The "Managing and Assessing Trustworthiness for IIoT in Practice" white paper, published by the Industrial Internet Consortium (IIC), serves as an introductory guide to trustworthiness in the IIoT. The IIC is a global membership program that acts as an accelerator of IIoT solutions.

"The fact is that it is possible to have 'too much' trustworthiness," says Jim Morrish, co-chair of the IIC Business Strategy and Solution Lifecycle Working Group, in a release. "Trustworthiness costs, in terms of the costs of devices and associated software, and also often in terms of user experience and functionality. A trustworthiness solution for a nuclear processing plant would be an unnecessary hindrance to the day-to-day operations of a peanut butter manufacturer."

The white paper’s best-practice approach to managing trustworthiness is comprised of four phases:

1) Baseline: Gather basic information to include in the trustworthiness model.
2) Analyze: Assess how trustworthiness-related events can potentially impact a business and provide real options for addressing risks.
3) Implement: Create trustworthiness targets and establish appropriate governance. 
4) Iterate: Develop and maintain the resulting trustworthiness model on an ongoing basis, becaus trustworthiness is not a static concept.

"An IIoT system must address trustworthiness requirements throughout the lifecycle of the system," says Bassam Zarkout, founder of IGnPower and co-author of the paper. "This means that industrial IoT trustworthiness is not a project with a finite start and a finite end. It is a journey that must be powered by an established program."

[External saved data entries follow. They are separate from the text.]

Definition consider (att : option NetworkAttachment) (desiredVNI desiredBaseU desiredLastU : Z)
    (ipl : IPLock) (x : Sorted) : Sorted :=
  match NewParsedLock ipl with
  | None => x
  | Some parsed =>
      let seen := {[pl_addrU parsed]} ∪ considered x in
      let ownerUID := (GetOwner (ipl_meta ipl) "NetworkAttachment").2 in
      if match att with Some a => negb (String.eqb ownerUID (UID (na_meta a))) | None => false end
      then MkSorted seen (Append (timeSlippers x) [parsed]) (undesiredLocks x) (usableLocks x)
             (lockInStatus x)
      else if negb (pl_VNI parsed =? desiredVNI) || (pl_addrU parsed <? desiredBaseU) ||
              (desiredLastU <? pl_addrU parsed)
      then MkSorted seen (timeSlippers x) (Append (undesiredLocks x) [parsed]) (usableLocks x)
             (lockInStatus x)
      else
        let inStatus :=
          match att with
          | Some a =>
              String.eqb (pl_UID parsed) (LockUID (na_Status a)) &&
              negb (String.eqb (StatusIPv4 (na_Status a)) "") &&
              String.eqb (StatusIPv4 (na_Status a)) (IP_String (GetIP parsed))
          | None => false
          end in
        MkSorted seen (timeSlippers x) (undesiredLocks x) (Append (usableLocks x) [parsed])
          (if inStatus then parsed else lockInStatus x)
  end.

(** The lock of the address in the status, fetched from the server when the
    informer has not shown it. *)
Definition consider_status (ns name : string) (att : option NetworkAttachment)
    (desiredVNI desiredBaseU desiredLastU : Z) (x : Sorted) : M State Sorted :=
  match att with
  | None => mret x
  | Some a =>
      if String.eqb (StatusIPv4 (na_Status a)) "" then mret x
      else
        let statusIP := ParseIP (StatusIPv4 (na_Status a)) in
        if bool_decide (statusIP = []) then mret x
        else
          statusIPU ← lift (IPv4ToUint32 statusIP);
          if bool_decide (statusIPU ∈ considered x) then mret x
          else
            antName ← lift (makeIPLockName2 desiredVNI statusIP);
            r ← call (lock_Get ns antName);
            match r with
            | inl _ => mret x
            | inr ipl =>
                if String.eqb (GetOwner (ipl_meta ipl) "NetworkAttachment").1 name
                then mret (consider att desiredVNI desiredBaseU desiredLastU ipl x)
                else mret x
            end
  end.

(** Forget an anticipation that is out of date. *)
Definition reset_anticipation (nsn : NSN) (nadat : bool) (att : option NetworkAttachment)
    (subnetRV : string) : M State unit :=
  if nadat then
    d ← read_data nsn;
    if match att with
       | None => true
       | Some a =>
           (negb (String.eqb (anticipatingResourceVersion d) (ResourceVersion (na_meta a))) &&
            negb (String.eqb (anticipatedResourceVersion d) (ResourceVersion (na_meta a)))) ||
           negb (String.eqb (anticipationSubnetRV d) subnetRV)
       end
    then write_data nsn emptyData else mret tt
  else mret tt.

(** Which lock to use and which usable ones to give up. *)
Definition choose_lock (att : option NetworkAttachment) (x : Sorted)
    : ParsedLock * ParsedLockList :=
  match att with
  | None => (zeroParsedLock, usableLocks x)
  | Some _ =>
      match pl_Obj (lockInStatus x), usableLocks x with
      | Some _, _ => (zeroParsedLock, (RemFunc (usableLocks x) (lockInStatus x)).1)
      | None, [] => (zeroParsedLock, [])
      | None, _ => let best := Best (usableLocks x) in (best, (RemFunc (usableLocks x) best).1)
      end
  end.

Definition release_and_choose (L : Listers) (ns name : string) (att : option NetworkAttachment)
    (nadat : bool) (subnetName subnetRV : string) (vni base last : Z) : M State Analysis :=
  match lockByIndex L name with
  | inl _ => mret (MkAnalysis subnetName subnetRV vni base last zeroParsedLock zeroParsedLock [] None false)
  | inr ownedObjs =>
      let x := foldl (λ x ipl, consider att vni base last ipl x) sorted0 ownedObjs in
      x ← consider_status ns name att vni base last x;
      reset_anticipation (ns, name) nadat att subnetRV;;
      let '(lockForStatus, usableToRelease) := choose_lock att x in
      let locksToRelease := (AddListFunc (undesiredLocks x) usableToRelease).1 in
      err ← delete_locks locksToRelease;
      mret (MkAnalysis subnetName subnetRV vni base last (lockInStatus x) lockForStatus [] err
              (match err with None => true | Some _ => false end))
  end.

Definition analyzeAndRelease (L : Listers) (ns name : string) (att : option NetworkAttachment)
    (nadat : bool) : M State Analysis :=
  match att with
  | None => release_and_choose L ns name None nadat "" "." 0 0 0
  | Some a =>
      let subnetName := SubnetOf (na_Spec a) in
      let stop rv vni errs ok :=
        mret (MkAnalysis subnetName rv vni 0 0 zeroParsedLock zeroParsedLock errs None ok) in
      match subnetLister L ns subnetName with
      | inl e =>
          if negb (IsNotFound e) then stop "." 0 [] false
          else stop "." 0 ["Subnet " +:+ subnetName +:+ " does not exist"] true
      | inr subnet =>
          let vni := VNI (sn_Spec subnet) in
          let rv := ResourceVersion (sn_meta subnet) in
          match ParseCIDR (IPv4 (sn_Spec subnet)) with
          | None =>
              stop rv vni ["Subnet " +:+ subnetName +:+ " has malformed IPv4 CIDR block (" +:+
                           IPv4 (sn_Spec subnet) +:+ ")"] true
          | Some (_, ipNet) =>
              '(base, last) ← lift (IPNetToBoundsU ipNet);
              release_and_choose L ns name att nadat subnetName rv vni base last
          end
      end
  end.

(** ** Picking and locking an address *)

Definition pick_bounds (subnetBaseU subnetLastU : Z) : Z * Z :=
  if 4 <=? subnetLastU -₃₂ subnetBaseU then (subnetBaseU +₃₂ 2, subnetLastU -₃₂ 1)
  else (subnetBaseU, subnetLastU).

Definition SchemeGroupVersion : string := "network.example.com/v1alpha1".

Definition new_lock (ns name lockName subnetName : string) (att : NetworkAttachment) : IPLock :=
  MkIPLock
    (MkMeta ns lockName "" "" 0
       [MkOwnerRef SchemeGroupVersion "NetworkAttachment" name (UID (na_meta att)) (Some true)] ∅ false)
    subnetName.

(** The create loop.  [Some ipl2]: locked; otherwise the error to return, if
    any. *)
Fixpoint create_lock (fuel : nat) (name : string) (att : NetworkAttachment) (vni addrU : Z)
    (ipl : IPLock) : M State (option IPLock * option error) :=
  match fuel with
  | O => panic "fuel"
  | Datatypes.S fuel =>
      let ns := Namespace (ipl_meta ipl) in
      let lockName := Name (ipl_meta ipl) in
      r ← call (lock_Create ipl);
      match r with
      | inr ipl2 => mret (Some ipl2, None)
      | inl err =>
          if IsAlreadyExists err then
            r2 ← call (lock_Get ns lockName);
            match r2 with
            | inl err2 =>
                if IsNotFound err2 then create_lock fuel name att vni addrU ipl
                else mret (None, Some (Errorf ("Failed to fetch allegedly existing IPLock " +:+
                       lockName +:+ " for " +:+ ns +:+ "/" +:+ name +:+ ": " +:+ message err2 +:+ nl)))
            | inr ipl2 =>
                let '(ownerName, ownerUID) := GetOwner (ipl_meta ipl2) "NetworkAttachment" in
                if String.eqb ownerName name && String.eqb ownerUID (UID (na_meta att))
                then mret (Some ipl2, None)
                else mret (None, Some (Errorf ("cache incoherence at " +:+ lockName)))
            end
          else
            ReleaseAddress vni addrU;;
            if IsInvalid err || str_contains (ToLower (message err)) "invalid"
            then mret (None, None)
            else mret (None, Some (Errorf ("Create of IPLock " +:+ lockName +:+ " for " +:+ ns +:+
                   "/" +:+ name +:+ " failed: " +:+ message err)))
      end
  end.

Definition pickAndLockAddress (fuel : nat) (r : rng) (ns name : string) (att : NetworkAttachment)
    (subnetName : string) (vni subnetBaseU subnetLastU : Z)
    : M State (ParsedLock * IP * option error) :=
  let '(addrMin, addrMax) := pick_bounds subnetBaseU subnetLastU in
  '(ipForStatusU, ok) ← PickAddress r vni addrMin addrMax;
  if negb ok then
    mret (zeroParsedLock, [], Some (Errorf ("No IP address available in " +:+ fmt_x vni +:+ "/" +:+
            fmt_x subnetBaseU +:+ "--" +:+ fmt_x subnetLastU +:+ " for " +:+ ns +:+ "/" +:+ name)))
  else
    let ipForStatus := Uint32ToIPv4 ipForStatusU in
    lockName ← lift (makeIPLockName2 vni ipForStatus);
    let lock0 := MkParsedLock ns lockName vni ipForStatusU "" 0 None in
    '(ipl2, err) ← create_lock fuel name att vni ipForStatusU (new_lock ns name lockName subnetName att);
    match ipl2 with
    | Some ipl2 =>
        mret (MkParsedLock ns lockName vni ipForStatusU (UID (ipl_meta ipl2))
                (CreationTimestamp (ipl_meta ipl2)) (Some ipl2), ipForStatus, None)
    | None => mret (lock0, ipForStatus, err)
    end.

(** ** Recording the result *)

Definition status_update (att : NetworkAttachment) (statusErrs : list string)
    (lockForStatus : ParsedLock) (ipForStatus : IP) : NetworkAttachment :=
  let st := na_Status att in
  MkNA (na_meta att) (na_Spec att)
    (MkNAStatus (MkNAErrors statusErrs (Host (Errors st))) (pl_UID lockForStatus)
       (pl_VNI lockForStatus)
       (if bool_decide (ipForStatus = []) then "" else IP_String ipForStatus)
       (MACAddress st) (IfcName st) (HostIP st) (PostCreateExecReport st)).

Definition updateNAStatus (ns name : string) (att : NetworkAttachment) (statusErrs : list string)
    (subnetRV : string) (lockForStatus : ParsedLock) (ipForStatus : IP) : M State (option error) :=
  r ← call (att_Update (status_update att statusErrs lockForStatus ipForStatus));
  match r with
  | inr att3 =>
      (if bool_decide (statusErrs = []) then
         read_data (ns, name);;
         write_data (ns, name)
           (MkNAData ipForStatus (ResourceVersion (na_meta att)) (ResourceVersion (na_meta att3))
              subnetRV)
       else mret tt);;
      mret None
  | inl err =>
      if IsNotFound err then mret None
      else mret (Some (Errorf ("Failed to update status of NetworkAttachment " +:+ ns +:+ "/" +:+
             name +:+ " to record address " +:+ IP_String ipForStatus +:+ ": " +:+ message err)))
  end.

Applying the model to a machine vision application
"Security is already recognized as one of the most important considerations when designing an IIoT system,” said Frederick Hirsch, a standards manager at Fujitsu, and also co-chair of the IIC Trustworthiness Task Group. "This white paper expands on that thinking by recognizing that safety, privacy, reliability and resilience need to be considered in conjunction with security to establish trust that IIoT systems will not only be functional but also will not harm people, the environment or society."

The white paper discusses a live example of an IIoT system analyzed from a trustworthiness perspective. Fujitsu’s Factory Operation Visibility & Intelligence (FOVI) system (and IIC testbed) has the primary goal of bringing more visibility of operations to plant managers in near-real time. The goal is to reduce human errors, bring more predictability to product assembly and delivery, and optimize production all while ensuring a sufficient level of trustworthiness.

"FOVI highlights how the different aspects of trustworthiness can impact business performance," says Jacques Durand, director of engineering and standards at Fujitsu, co-chair of the IIC Business Strategy and Solution Lifecycle Working Group and also a member of the IIC Steering Committee. "For instance slowing down a production line can reduce costs associated with stress on machinery and machine operators, but such a course of action may also adversely impact productivity or lead time."

Relevant trustworthiness characteristics (such as reliability, safety etc.) were listed, resulting in a set of trustworthiness criteria for the FOVI system. Objectives are associated with each trustworthiness criterion, which must translate into targets for specific metrics. Each criteria is paired with an action item or "change factor" to resolve in order to achieve trustworthiness targets.